[Stored data]
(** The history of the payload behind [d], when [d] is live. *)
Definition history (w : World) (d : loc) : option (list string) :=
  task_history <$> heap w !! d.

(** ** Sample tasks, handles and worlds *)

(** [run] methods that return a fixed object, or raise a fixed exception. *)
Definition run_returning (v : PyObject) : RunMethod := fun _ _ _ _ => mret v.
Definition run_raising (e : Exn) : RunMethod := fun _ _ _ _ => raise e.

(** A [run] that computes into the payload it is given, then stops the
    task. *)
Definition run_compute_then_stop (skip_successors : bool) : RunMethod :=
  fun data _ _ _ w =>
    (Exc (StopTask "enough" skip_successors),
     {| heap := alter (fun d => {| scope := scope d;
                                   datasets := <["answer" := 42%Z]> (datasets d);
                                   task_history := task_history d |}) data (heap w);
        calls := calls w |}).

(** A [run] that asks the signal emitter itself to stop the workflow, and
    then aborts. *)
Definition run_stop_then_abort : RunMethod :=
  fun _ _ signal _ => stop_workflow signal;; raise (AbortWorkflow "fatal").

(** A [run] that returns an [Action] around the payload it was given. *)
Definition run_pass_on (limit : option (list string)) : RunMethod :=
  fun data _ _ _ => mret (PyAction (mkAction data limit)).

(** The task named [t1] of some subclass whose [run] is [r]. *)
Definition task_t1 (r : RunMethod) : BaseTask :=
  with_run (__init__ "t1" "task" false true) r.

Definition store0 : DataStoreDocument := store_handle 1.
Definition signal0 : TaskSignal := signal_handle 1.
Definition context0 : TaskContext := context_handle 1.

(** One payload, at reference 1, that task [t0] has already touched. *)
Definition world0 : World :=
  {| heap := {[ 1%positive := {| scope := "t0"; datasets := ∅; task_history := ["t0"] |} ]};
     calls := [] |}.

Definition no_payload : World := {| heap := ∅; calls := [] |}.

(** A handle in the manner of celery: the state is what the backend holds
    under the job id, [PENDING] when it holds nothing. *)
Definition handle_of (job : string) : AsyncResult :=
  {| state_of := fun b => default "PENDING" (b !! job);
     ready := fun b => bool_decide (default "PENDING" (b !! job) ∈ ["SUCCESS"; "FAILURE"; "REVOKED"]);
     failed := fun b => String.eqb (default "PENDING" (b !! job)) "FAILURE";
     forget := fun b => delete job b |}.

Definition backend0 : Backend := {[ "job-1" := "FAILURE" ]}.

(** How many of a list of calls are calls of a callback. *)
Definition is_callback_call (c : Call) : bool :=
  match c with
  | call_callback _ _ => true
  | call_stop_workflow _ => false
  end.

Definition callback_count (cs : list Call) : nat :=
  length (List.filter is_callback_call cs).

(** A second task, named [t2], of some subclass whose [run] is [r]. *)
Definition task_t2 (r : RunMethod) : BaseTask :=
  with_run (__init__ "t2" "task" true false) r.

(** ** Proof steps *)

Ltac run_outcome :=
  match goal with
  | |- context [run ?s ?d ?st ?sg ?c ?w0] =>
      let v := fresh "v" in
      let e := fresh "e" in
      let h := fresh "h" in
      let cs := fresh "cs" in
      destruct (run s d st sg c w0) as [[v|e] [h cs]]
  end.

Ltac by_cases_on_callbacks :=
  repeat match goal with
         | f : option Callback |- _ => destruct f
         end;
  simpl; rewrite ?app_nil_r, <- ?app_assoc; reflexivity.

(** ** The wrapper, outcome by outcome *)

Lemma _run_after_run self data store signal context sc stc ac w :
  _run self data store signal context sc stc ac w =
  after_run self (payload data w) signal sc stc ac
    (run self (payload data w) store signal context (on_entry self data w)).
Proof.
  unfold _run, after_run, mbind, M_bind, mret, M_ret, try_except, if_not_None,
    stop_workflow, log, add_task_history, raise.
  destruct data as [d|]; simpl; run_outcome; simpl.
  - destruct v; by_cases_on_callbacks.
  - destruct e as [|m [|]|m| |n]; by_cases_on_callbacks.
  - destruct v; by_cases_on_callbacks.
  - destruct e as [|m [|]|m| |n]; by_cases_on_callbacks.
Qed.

EXERCISE:
With nothing omitted, set down all of the records again.

TASK SOLUTION:
(** The history of the payload behind [d], when [d] is live. *)
Definition history (w : World) (d : loc) : option (list string) :=
  task_history <$> heap w !! d.

(** ** Sample tasks, handles and worlds *)

(** [run] methods that return a fixed object, or raise a fixed exception. *)
Definition run_returning (v : PyObject) : RunMethod := fun _ _ _ _ => mret v.
Definition run_raising (e : Exn) : RunMethod := fun _ _ _ _ => raise e.

(** A [run] that computes into the payload it is given, then stops the
    task. *)
Definition run_compute_then_stop (skip_successors : bool) : RunMethod :=
  fun data _ _ _ w =>
    (Exc (StopTask "enough" skip_successors),
     {| heap := alter (fun d => {| scope := scope d;
                                   datasets := <["answer" := 42%Z]> (datasets d);
                                   task_history := task_history d |}) data (heap w);
        calls := calls w |}).

(** A [run] that asks the signal emitter itself to stop the workflow, and
    then aborts. *)
Definition run_stop_then_abort : RunMethod :=
  fun _ _ signal _ => stop_workflow signal;; raise (AbortWorkflow "fatal").

(** A [run] that returns an [Action] around the payload it was given. *)
Definition run_pass_on (limit : option (list string)) : RunMethod :=
  fun data _ _ _ => mret (PyAction (mkAction data limit)).

(** The task named [t1] of some subclass whose [run] is [r]. *)
Definition task_t1 (r : RunMethod) : BaseTask :=
  with_run (__init__ "t1" "task" false true) r.

Definition store0 : DataStoreDocument := store_handle 1.
Definition signal0 : TaskSignal := signal_handle 1.
Definition context0 : TaskContext := context_handle 1.

(** One payload, at reference 1, that task [t0] has already touched. *)
Definition world0 : World :=
  {| heap := {[ 1%positive := {| scope := "t0"; datasets := ∅; task_history := ["t0"] |} ]};
     calls := [] |}.

Definition no_payload : World := {| heap := ∅; calls := [] |}.

(** A handle in the manner of celery: the state is what the backend holds
    under the job id, [PENDING] when it holds nothing. *)
Definition handle_of (job : string) : AsyncResult :=
  {| state_of := fun b => default "PENDING" (b !! job);
     ready := fun b => bool_decide (default "PENDING" (b !! job) ∈ ["SUCCESS"; "FAILURE"; "REVOKED"]);
     failed := fun b => String.eqb (default "PENDING" (b !! job)) "FAILURE";
     forget := fun b => delete job b |}.

Definition backend0 : Backend := {[ "job-1" := "FAILURE" ]}.

(** How many of a list of calls are calls of a callback. *)
Definition is_callback_call (c : Call) : bool :=
  match c with
  | call_callback _ _ => true
  | call_stop_workflow _ => false
  end.

Definition callback_count (cs : list Call) : nat :=
  length (List.filter is_callback_call cs).

(** A second task, named [t2], of some subclass whose [run] is [r]. *)
Definition task_t2 (r : RunMethod) : BaseTask :=
  with_run (__init__ "t2" "task" true false) r.

(** ** Proof steps *)

Ltac run_outcome :=
  match goal with
  | |- context [run ?s ?d ?st ?sg ?c ?w0] =>
      let v := fresh "v" in
      let e := fresh "e" in
      let h := fresh "h" in
      let cs := fresh "cs" in
      destruct (run s d st sg c w0) as [[v|e] [h cs]]
  end.

Ltac by_cases_on_callbacks :=
  repeat match goal with
         | f : option Callback |- _ => destruct f
         end;
  simpl; rewrite ?app_nil_r, <- ?app_assoc; reflexivity.

(** ** The wrapper, outcome by outcome *)

Lemma _run_after_run self data store signal context sc stc ac w :
  _run self data store signal context sc stc ac w =
  after_run self (payload data w) signal sc stc ac
    (run self (payload data w) store signal context (on_entry self data w)).
Proof.
  unfold _run, after_run, mbind, M_bind, mret, M_ret, try_except, if_not_None,
    stop_workflow, log, add_task_history, raise.
  destruct data as [d|]; simpl; run_outcome; simpl.
  - destruct v; by_cases_on_callbacks.
  - destruct e as [|m [|]|m| |n]; by_cases_on_callbacks.
  - destruct v; by_cases_on_callbacks.
  - destruct e as [|m [|]|m| |n]; by_cases_on_callbacks.
Qed.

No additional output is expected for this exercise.